Definition map_err {E F A} (f : E -> F) (r : result E A) : result F A :=
  match r with
  | Ok a => Ok a
  | Err e => Err (f e)
  end.

Declare Scope rust_scope.
Delimit Scope rust_scope with rust.

(** The [?] operator of the source on a [Result]. *)
Notation "'let?' x ':=' e 'in' k" := (result_bind e (fun x => k))
  (at level 10, x pattern, e at level 100, k at level 200) : rust_scope.
(** A step that may panic. *)
Notation "'let!' x ':=' e 'in' k" := (match e with Some x => k | None => None end)
  (at level 10, x pattern, e at level 100, k at level 200) : rust_scope.

(** A function that returns a [Result] and may panic: [None] is the panic. *)
Definition outcome (E A : Type) : Type := option (result E A).

Definition outcome_bind {E A B} (r : outcome E A) (f : A -> outcome E B) : outcome E B :=
  match r with
  | Some (Ok a) => f a
  | Some (Err e) => Some (Err e)
  | None => None
  end.

(** The [?] operator in such a function. *)
Notation "'let*' x ':=' e 'in' k" := (outcome_bind e (fun x => k))
  (at level 10, x pattern, e at level 100, k at level 200) : rust_scope.

Open Scope rust_scope.

(** ** Automation *)

Create HintDb smoldot.
Create Rewrite HintDb len.

(** Powers of two that appear as widths. *)
Lemma pow2_8 : 2 ^ 8 = 256. Proof. reflexivity. Qed.
Lemma pow2_32 : 2 ^ 32 = 4294967296. Proof. reflexivity. Qed.
Lemma pow2_64 : 2 ^ 64 = 18446744073709551616. Proof. reflexivity. Qed.

Ltac unfold_uint :=
  unfold is_uint in *;
  rewrite ?pow2_8, ?pow2_32, ?pow2_64 in *.

(** Splits the booleans and the options a goal or a hypothesis matches on. *)
Ltac case_if :=
  match goal with
  | |- context [if ?b then _ else _] => destruct b eqn:?
  | _ : context [if ?b then _ else _] |- _ => destruct b eqn:?
  end.

Ltac bool_to_prop :=
  repeat match goal with
  | H : (_ && _)%bool = true |- _ => apply andb_prop in H as [? ?]
  | H : (_ && _)%bool = false |- _ => apply andb_false_iff in H
  | H : (_ || _)%bool = true |- _ => apply orb_prop in H
  | H : (_ || _)%bool = false |- _ => apply orb_false_elim in H as [? ?]
  | H : negb _ = true |- _ => apply negb_true_iff in H
  | H : negb _ = false |- _ => apply negb_false_iff in H
  | H : (_ =? _) = true |- _ => apply Z.eqb_eq in H
  | H : (_ =? _) = false |- _ => apply Z.eqb_neq in H
  | H : (_ <? _) = true |- _ => apply Z.ltb_lt in H
  | H : (_ <? _) = false |- _ => apply Z.ltb_ge in H
  | H : (_ <=? _) = true |- _ => apply Z.leb_le in H
  | H : (_ <=? _) = false |- _ => apply Z.leb_gt in H
  | H : bool_decide _ = true |- _ => apply bool_decide_eq_true in H
  | H : bool_decide _ = false |- _ => apply bool_decide_eq_false in H
  end.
---*---
▶ _ASSIGNMENT_
In the records above, find the line containing "(** The [?] operator of" and restate word for word every line from the first through that one.

▶ _YOUR RESPONSE_
Definition map_err {E F A} (f : E -> F) (r : result E A) : result F A :=
  match r with
  | Ok a => Ok a
  | Err e => Err (f e)
  end.

Declare Scope rust_scope.
Delimit Scope rust_scope with rust.

(** The [?] operator of the source on a [Result]. *)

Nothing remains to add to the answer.